“I heard about it; this was worse than your imprisonment, and I don’t know what I could have done for you if you had not communicated, and obliged the priest to take out your name. Just now they are trying to annoy me with posters on the walls, but I take no notice.”
“What do they want your excellency to do?”
“To allow long cloaks and low-crowned hats; you must know all about it.”
“I only arrived at Madrid yesterday evening.”
“Very good. Don’t come here on Sunday, as my house is to be blown up.”
“I should like to see that, my lord, so I will be in your hall at noon.”
“I expect you will be in good company.”
I duly went, and never had I seen it so full.
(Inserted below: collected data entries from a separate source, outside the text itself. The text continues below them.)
(** A new slab, taken from the free list or carved, has a fresh header; the
    null pointer means there is none. *)
Lemma makeNewSlab_ok id sa : SInv sa -> 0 <= id < 127 -> runs (makeNewSlab id) sa (fun r sa' => SInv sa' /\ same_frame sa sa' /\
  (r = 0 /\ (forall s, hdr sa' s = hdr sa s) /\ sa_freeSlabs sa = [] /\ allMemorySlabbed sa = true \/
   r <> 0 /\ ~ (sa_freeSlabs sa = [] /\ allMemorySlabbed sa = true) /\ hdr sa' r = Some (new_header id) /\ (forall s, s <> r -> hdr sa' s = hdr sa s) /\
   (hdr sa r = None \/ exists h, hdr sa r = Some h /\ h_poolId h = kInvalidPoolId))).
Proof.
  intros HS Hid. pose proof HS as [Hwf ND Hfree Hcan]. unfold makeNewSlab. apply runs_bind. unfold makeNewSlabImpl. apply runs_gets.
  destruct (sa_canAllocate sa) eqn:Ec; cbn [negb].
  2: { apply runs_ret, runs_ret. split; [done|]. split; [done|]. left. split; [done|]. split; [done|]. by apply Hcan. }
  apply runs_gets. destruct (list.last (sa_freeSlabs sa)) as [slab|] eqn:El.
  - assert (exists fs, sa_freeSlabs sa = fs ++ [slab]) as [fs Efs] by (by apply last_Some).
    rewrite Efs, removelast_last in *. apply list.NoDup_app in ND as (ND & Hd & _).
    destruct (proj1 (Hfree slab) ltac:(set_solver)) as (h & Hh & Hp).
    assert (Hv : valid sa slab) by (by apply (hdr_valid sa Hwf slab h)). pose proof (valid_bounds sa Hwf slab Hv).
    apply runs_modify, runs_ret. rewrite (proj2 (Z.eqb_neq slab 0)) by lia.
    apply add_pool_size_ok; [apply Hwf|done|]. intros v Hl. set (sa1 := set_pool_sizes v _).
    assert (Hwf1 : SAWf sa1) by (destruct Hwf; by split). assert (Hh1 : hdr sa1 slab = Some h) by exact Hh.
    apply runs_bind. unfold initializeHeader. apply runs_gets.
    eapply runs_eq; [by apply (write_ok sa1 Hwf1 slab h)|]. apply runs_ret.
    destruct (put_rewrote sa1 slab h (new_header id) Hwf1 Hh1) as (_ & Hwf2 & Hh2 & Hne).
    split; [|split; [done|]; right; split; [lia|]; split; [intros [E _]; by destruct fs|];
      split; [done|]; split; [done|]; right; by exists h].
    split; [done|done| |intros Hf; simpl in Hf; congruence]. intros s. simpl. split.
    + intros Hs. destruct (decide (s = slab)) as [-> |Hn]; [exfalso; apply (Hd slab Hs); set_solver|].
      rewrite Hne by done. apply Hfree. set_solver.
    + intros (k & Hk & Hkp). destruct (decide (s = slab)) as [-> |Hn]; [rewrite Hh2 in Hk; injection Hk as <-; simpl in Hkp; unfold kInvalidPoolId in *; lia|].
      rewrite Hne in Hk by done. assert (Hin : s ∈ fs ++ [slab]) by (apply Hfree; by exists k). set_solver.
  - apply last_None in El. rewrite El in *. pose proof (sw_next _ Hwf) as [Hn1 Hn2]. pose proof (sw_size _ Hwf) as (Hs1 & Hs2 & Hs3).
    pose proof (sw_start _ Hwf) as [Hst1 Hst2].
    apply runs_gets, runs_xdcheck; [by apply Z.eqb_eq|]. apply runs_gets.
    destruct (allMemorySlabbed sa) eqn:Ea.
    + apply runs_modify, runs_ret, runs_ret. split; [|split; [done|]; left; done]. split; [by destruct Hwf|simpl; rewrite El; constructor| |done].
      intros s. simpl. rewrite El. apply Hfree.
    + unfold allMemorySlabbed, getSlabMemoryEnd in Ea. apply Z.eqb_neq in Ea. rewrite u64_small in Ea by lia.
      rewrite u64_small by mlia. apply runs_modify, runs_ret.
      rewrite (proj2 (Z.eqb_neq (nextSlabAllocation_ sa) 0)) by lia.
      apply add_pool_size_ok; [apply Hwf|done|]. intros v Hl. set (sa1 := set_pool_sizes v _).
      set (slab := nextSlabAllocation_ sa) in *.
      assert (Hwf1 : SAWf sa1). { destruct Hwf; split; simpl; try done. split; [|mlia]. mlia. }
      assert (Hv1 : valid sa1 slab). { split; [simpl; rewrite kSize_eq; lia|done]. }
      destruct (valid_hdr sa1 Hwf1 slab Hv1) as [h Hh1].
      assert (Hsame : forall s, s <> slab -> hdr sa1 s = hdr sa s).
      { intros s Hn. unfold hdr. assert (isValidSlab sa1 s = isValidSlab sa s) as ->; [|done].
        apply eq_true_iff_eq. rewrite (isValidSlab_spec sa1 Hwf1), (isValidSlab_spec sa Hwf). unfold valid. simpl.
        fold slab. split; intros [? ?]; (split; [|done]); mlia. }
      assert (Hnone : hdr sa slab = None).
      { unfold hdr. destruct (isValidSlab sa slab) eqn:Ev; [|done]. apply (isValidSlab_spec sa Hwf) in Ev as [? _]. unfold slab in *. lia. }
      apply runs_bind. unfold initializeHeader. apply runs_gets.
      eapply runs_eq; [by apply (write_ok sa1 Hwf1 slab h)|]. apply runs_ret.
      destruct (put_rewrote sa1 slab h (new_header id) Hwf1 Hh1) as (_ & Hwf2 & Hh2 & Hne).
      split; [|split; [done|]; right; split; [unfold slab; lia|]; split; [by intros [_ ?]|]; split; [done|]; split;
        [intros s Hn; rewrite Hne by done; by apply Hsame|by left]].
      split; [done|simpl; rewrite El; constructor| |intros Hf; simpl in Hf; congruence]. intros s. simpl. rewrite El, Hfree.
      destruct (decide (s = slab)) as [-> |Hn]; [|by rewrite Hne, Hsame]. rewrite Hh2, Hnone.
      split; [by intros (? & ? & _)|]. intros (k & [= <-] & Hkp). simpl in Hkp. unfold kInvalidPoolId in *. lia.
Qed.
The count was addressing the company, under the last poster threatening him with death, two very energetic lines were inscribed by the person who put up the poster, knowing that he was at the same time running his head into the noose:
Si me cogen, me horqueran,
Pero no me cogeran.
“If they catch me, they will hang me,
So I shall not let them catch me.”
At dinner Donna Ignazia told me how glad she was to have me in the house, but she did not respond to all my amorous speeches after Philippe had left the room. She blushed and sighed, and then being obliged to say something, begged me to forget everything that had passed between us. I smiled, and said that I was sure she knew she was asking an impossibility. I added that even if I could forget the past I would not do so.